**DATASET EXCERPTS**
Lemma get_grows (d : nat) :
  forall key st r st', get d key st = Ok (r, st') -> grows st st'.
Proof.
  induction d as [|d IH]; intros key st r st' H; [discriminate|].
  rewrite get_S in H.
  destruct (loaded_wildcards st !! key) as [v|] eqn:Hl.
  { injection H as _ <-. apply grows_refl. }
  destruct (find_wildcard_file key) as [p|].
  { injection H as _ <-. apply grows_cache; [exact Hl|apply grows_refl]. }
  destruct (matched_keys_of key st) as [|mk rest].
  { injection H as _ <-. apply grows_refl. }
  destruct (extend_all (get_wildcard_value find_wildcard_file read_lines d)
                       (mk :: rest) [] st) as [[w st1]|e] eqn:E; [|discriminate].
  injection H as _ <-. apply grows_cache; [exact Hl|].
  eapply extend_all_grows; [|exact E]. intros k s r' s'. apply IH.
Qed.

Lemma get_cached (d : nat) (key : string) (st st' : state) (v : list string) :
  get d key st = Ok (Some v, st') -> loaded_wildcards st' !! key = Some v.
Proof.
  destruct d as [|d]; [discriminate|]. rewrite get_S.
  destruct (loaded_wildcards st !! key) as [v0|] eqn:Hl.
  { intros [= <- <-]. exact Hl. }
  destruct (find_wildcard_file key) as [p|].
  { intros [= <- <-]. simpl. apply lookup_insert_eq. }
  destruct (matched_keys_of key st) as [|mk rest]; [discriminate|].
  destruct (extend_all _ (mk :: rest) [] st) as [[w st1]|e]; [|discriminate].
  intros [= <- <-]. simpl. apply lookup_insert_eq.
Qed.

Lemma get_None (d : nat) (key : string) (st st' : state) :
  get d key st = Ok (None, st') ->
  st' = st /\ loaded_wildcards st !! key = None
  /\ find_wildcard_file key = None /\ matched_keys_of key st = [].
Proof.
  destruct d as [|d]; [discriminate|]. rewrite get_S.
  destruct (loaded_wildcards st !! key) as [v0|]; [discriminate|].
  destruct (find_wildcard_file key) as [p|]; [discriminate|].
  destruct (matched_keys_of key st) as [|mk rest].
  - intros [= <-]. auto.
  - destruct (extend_all _ (mk :: rest) [] st) as [[w st1]|e]; discriminate.
Qed.

(** X10: a lookup that returns an option list leaves it in the loaded
    index under the requested key, so that every later lookup of the key
    returns the same list from the index and changes nothing; on the way
    the availability index is not touched and no entry of the loaded index
    is removed or replaced. *)
Theorem get_wildcard_value_caches_result
        (depth : nat) (key : string) (st st' : state) (v : list string) :
  get depth key st = Ok (Some v, st') ->
  loaded_wildcards st' !! key = Some v
  /\ (forall d, get (S d) key st' = Ok (Some v, st'))
  /\ available_wildcards st' = available_wildcards st
  /\ (forall k w, loaded_wildcards st !! k = Some w ->
                  loaded_wildcards st' !! k = Some w).
Proof.
  intros H. pose proof (get_cached _ _ _ _ _ H) as Hc.
  destruct (get_grows _ _ _ _ _ H) as [Ha Hl].
  repeat split; auto.
  intros d. rewrite get_S, Hc. reflexivity.
Qed.

(** X11: a lookup that finds nothing leaves the store as it was: the miss
    is not recorded, the key was neither loaded nor found as a file, and
    no key of the availability index matches it. *)
Theorem get_wildcard_value_miss_not_cached
        (depth : nat) (key : string) (st st' : state) :
  get depth key st = Ok (None, st') ->
  st' = st
  /\ loaded_wildcards st !! key = None
  /\ find_wildcard_file key = None
  /\ (forall k, In k (Dict.keys (available_wildcards st)) ->
                matches_depth_agnostic k key = false).
Proof.
  intros H. destruct (get_None _ _ _ _ H) as (-> & Hl & Hf & Hm).
  repeat split; auto.
  intros k Hin. destruct (matches_depth_agnostic k key) eqn:E; [|reflexivity].
  assert (Hk : In k (matched_keys_of key st)).
  { unfold matched_keys_of. apply List.filter_In. auto. }
  rewrite Hm in Hk. destruct Hk.
Qed.

(** X13: a key of the availability index that is neither loaded nor found
    as a file makes every lookup that reaches it through the fallback call
    itself without end: whatever depth the interpreter allows, the lookup
    raises [RecursionError]. *)
Theorem get_wildcard_value_unbacked_key
        (depth : nat) (key m : string) (st : state) :
  loaded_wildcards st !! key = None ->
  find_wildcard_file key = None ->
  In m (Dict.keys (available_wildcards st)) ->
  matches_depth_agnostic m key = true ->
  loaded_wildcards st !! m = None ->
  find_wildcard_file m = None ->
  get depth key st = Raise RecursionError.
Proof.
  intros Hl Hf Hin Hmatch Hlm Hfm.
  destruct depth as [|d]; [reflexivity|].
  rewrite get_S, Hl, Hf.
  assert (Hm : In m (matched_keys_of key st)).
  { unfold matched_keys_of. apply List.filter_In. auto. }
  assert (Hd : direct find_wildcard_file read_lines m st = None).
  { unfold direct. now rewrite Hlm, Hfm. }
  assert (Hx : forall acc,
             extend_all (get_wildcard_value find_wildcard_file read_lines d)
                        (matched_keys_of key st) acc st = Raise RecursionError).
  { intros acc.
    apply (extend_all_stuck find_wildcard_file read_lines st).
    - intros st1 k Hco Hk Hdk. now apply (get_stuck _ _ st).
    - intros st1 k v Hco Hdk. destruct d as [|d]; [now left|right].
      now apply (get_direct _ _ st).
    - apply coherent_refl.
    - intros m' Hm'. eapply (matched_keys_in find_wildcard_file read_lines); exact Hm'.
    - exists m. auto. }
  specialize (Hx []).
  destruct (matched_keys_of key st) as [|mk rest]; [destruct Hm|].
  now rewrite Hx.
Qed.

End GrowthFacts.

(** A key with a backing file, looked up in an empty store. *)
Lemma get_wildcard_value_caches_result_witness :
  Store.loaded_wildcards
    (Store.cache "dragon" ["red"; "blue"] (Store.State ∅ [])) !! "dragon"
  = Some ["red"; "blue"].
Proof.
  assert (H : Store.get_wildcard_value
                (fun _ => Some "/w/dragon.txt")
                (fun _ => ["red"; "# a comment"; "blue"])
                1 "dragon" (Store.State ∅ [])
              = Ok (Some ["red"; "blue"],
                    Store.cache "dragon" ["red"; "blue"] (Store.State ∅ [])))
    by (vm_compute; reflexivity).
  exact (proj1 (get_wildcard_value_caches_result _ _ _ _ _ _ _ H)).
Defined.

(** A key that names nothing, looked up in the store of the dragons. *)
Lemma get_wildcard_value_miss_not_cached_witness :
  Store.loaded_wildcards Examples.dragon_state !! "unicorn" = None
  /\ Examples.dragon_find "unicorn" = None
  /\ Store.matches_depth_agnostic "dragon/fire" "unicorn" = false.
Proof.
  assert (H : Store.get_wildcard_value
                Examples.dragon_find Examples.dragon_read
                5 "unicorn" Examples.dragon_state
              = Ok (None, Examples.dragon_state))
    by (vm_compute; reflexivity).
  destruct (get_wildcard_value_miss_not_cached _ _ _ _ _ _ H) as (_ & H2 & H3 & H4).
  split; [exact H2|]. split; [exact H3|].
  apply H4. vm_compute. auto.
Defined.

(** An index entry whose file is gone, reached through the fallback. *)
Lemma get_wildcard_value_unbacked_key_witness :
  Store.get_wildcard_value (fun _ => None) (fun _ => []) Store.recursion_limit
                           "dragon" (Store.State ∅ [("fantasy/dragon", "/w/fantasy/dragon.txt")])
  = Raise RecursionError.
Proof.
  apply (get_wildcard_value_unbacked_key (fun _ => None) (fun _ => [])
           Store.recursion_limit "dragon" "fantasy/dragon");
    try (vm_compute; reflexivity).
  left; reflexivity.
Defined.

(** ** What a call of [process] does to the store (DESIGN 2.1.1) *)
Section ProcessGrowthFacts.
Import Store Engine.
Context {G : Type}.
Variable seed_rng : Z -> G.
Variable random : G -> Q * G.
Variable find_wildcard_file : string -> option string.
Variable read_lines : string -> list string.

Local Abbreviation grows st st' :=
  (available_wildcards st' = available_wildcards st
   /\ forall k v, loaded_wildcards st !! k = Some v ->
                  loaded_wildcards st' !! k = Some v).

(** A call that, when it returns, has only added entries to the loaded
    index. *)
Local Abbreviation keeps m :=
  (forall st x st', m st = Ok (x, st') -> grows st st').

Lemma keeps_ret {X : Type} (x : X) : keeps (ret x).
Proof. intros st y st' [= _ <-]. apply grows_refl. Qed.

Lemma keeps_bind {X Y : Type} (m : M X) (k : X -> M Y) :
  keeps m -> (forall x, keeps (k x)) -> keeps (bind m k).
Proof.
  intros Hm Hk st y st' H. unfold bind in H.
  destruct (m st) as [[x st1]|e] eqn:E; [|discriminate].
  eapply grows_trans; [eapply Hm; exact E|eapply Hk; exact H].
Qed.

Lemma resolve_keeps (key : string) :
  keeps (resolve find_wildcard_file read_lines key).
Proof. intros st x st'. apply get_grows. Qed.

Lemma pattern_options_keeps (keyword : string) :
  keeps (pattern_options find_wildcard_file read_lines keyword).
Proof.
  unfold pattern_options. destruct (startswith "*/" keyword); [|apply keeps_ret].
  intros st x st'. apply extend_all_grows. intros k. apply resolve_keeps.
Qed.

Lemma replace_ref_keeps (name : string) (g : G) :
  keeps (replace_ref random find_wildcard_file read_lines name g).
Proof.
  unfold replace_ref. apply keeps_bind; [apply resolve_keeps|].
  intros [[|o os]|].
  - destruct (contains "*" (wildcard_normalize name)); [|apply keeps_ret].
    apply keeps_bind; [apply pattern_options_keeps|].
    intros [|o os]; apply keeps_ret.
  - apply keeps_ret.
  - destruct (contains "*" (wildcard_normalize name)); [|apply keeps_ret].
    apply keeps_bind; [apply pattern_options_keeps|].
    intros [|o os]; apply keeps_ret.
Qed.

Lemma replace_tokens_keeps (tks : list token) :
  forall g, keeps (replace_tokens random find_wildcard_file read_lines tks g).
Proof.
  induction tks as [|tk tks IH]; intros g; simpl; [apply keeps_ret|].
  apply keeps_bind.
  - destruct tk; simpl; try apply keeps_ret. apply replace_ref_keeps.
  - intros r1. apply keeps_bind; [apply IH|]. intros r2. apply keeps_ret.
Qed.

Lemma expand_keeps (n : nat) :
  forall text g passes,
    keeps (expand random find_wildcard_file read_lines n text g passes).
Proof.
  induction n as [|n IH]; intros text g passes; simpl; [apply keeps_ret|].
  apply keeps_bind.
  - unfold process_one_pass, replace_wildcard. apply replace_tokens_keeps.
  - intros r. destruct (String.eqb (fst r) text); [apply keeps_ret|apply IH].
Qed.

**EXERCISE DESCRIPTION**
Looking at the entries above, can you reproduce exactly the lines from the one that holds "destruct (m st)" through the one that holds "- apply keeps_ret.", and only those?

**ANSWER AREA**
  destruct (m st) as [[x st1]|e] eqn:E; [|discriminate].
  eapply grows_trans; [eapply Hm; exact E|eapply Hk; exact H].
Qed.

Lemma resolve_keeps (key : string) :
  keeps (resolve find_wildcard_file read_lines key).
Proof. intros st x st'. apply get_grows. Qed.

Lemma pattern_options_keeps (keyword : string) :
  keeps (pattern_options find_wildcard_file read_lines keyword).
Proof.
  unfold pattern_options. destruct (startswith "*/" keyword); [|apply keeps_ret].
  intros st x st'. apply extend_all_grows. intros k. apply resolve_keeps.
Qed.

Lemma replace_ref_keeps (name : string) (g : G) :
  keeps (replace_ref random find_wildcard_file read_lines name g).
Proof.
  unfold replace_ref. apply keeps_bind; [apply resolve_keeps|].
  intros [[|o os]|].
  - destruct (contains "*" (wildcard_normalize name)); [|apply keeps_ret].
    apply keeps_bind; [apply pattern_options_keeps|].
    intros [|o os]; apply keeps_ret.
  - apply keeps_ret.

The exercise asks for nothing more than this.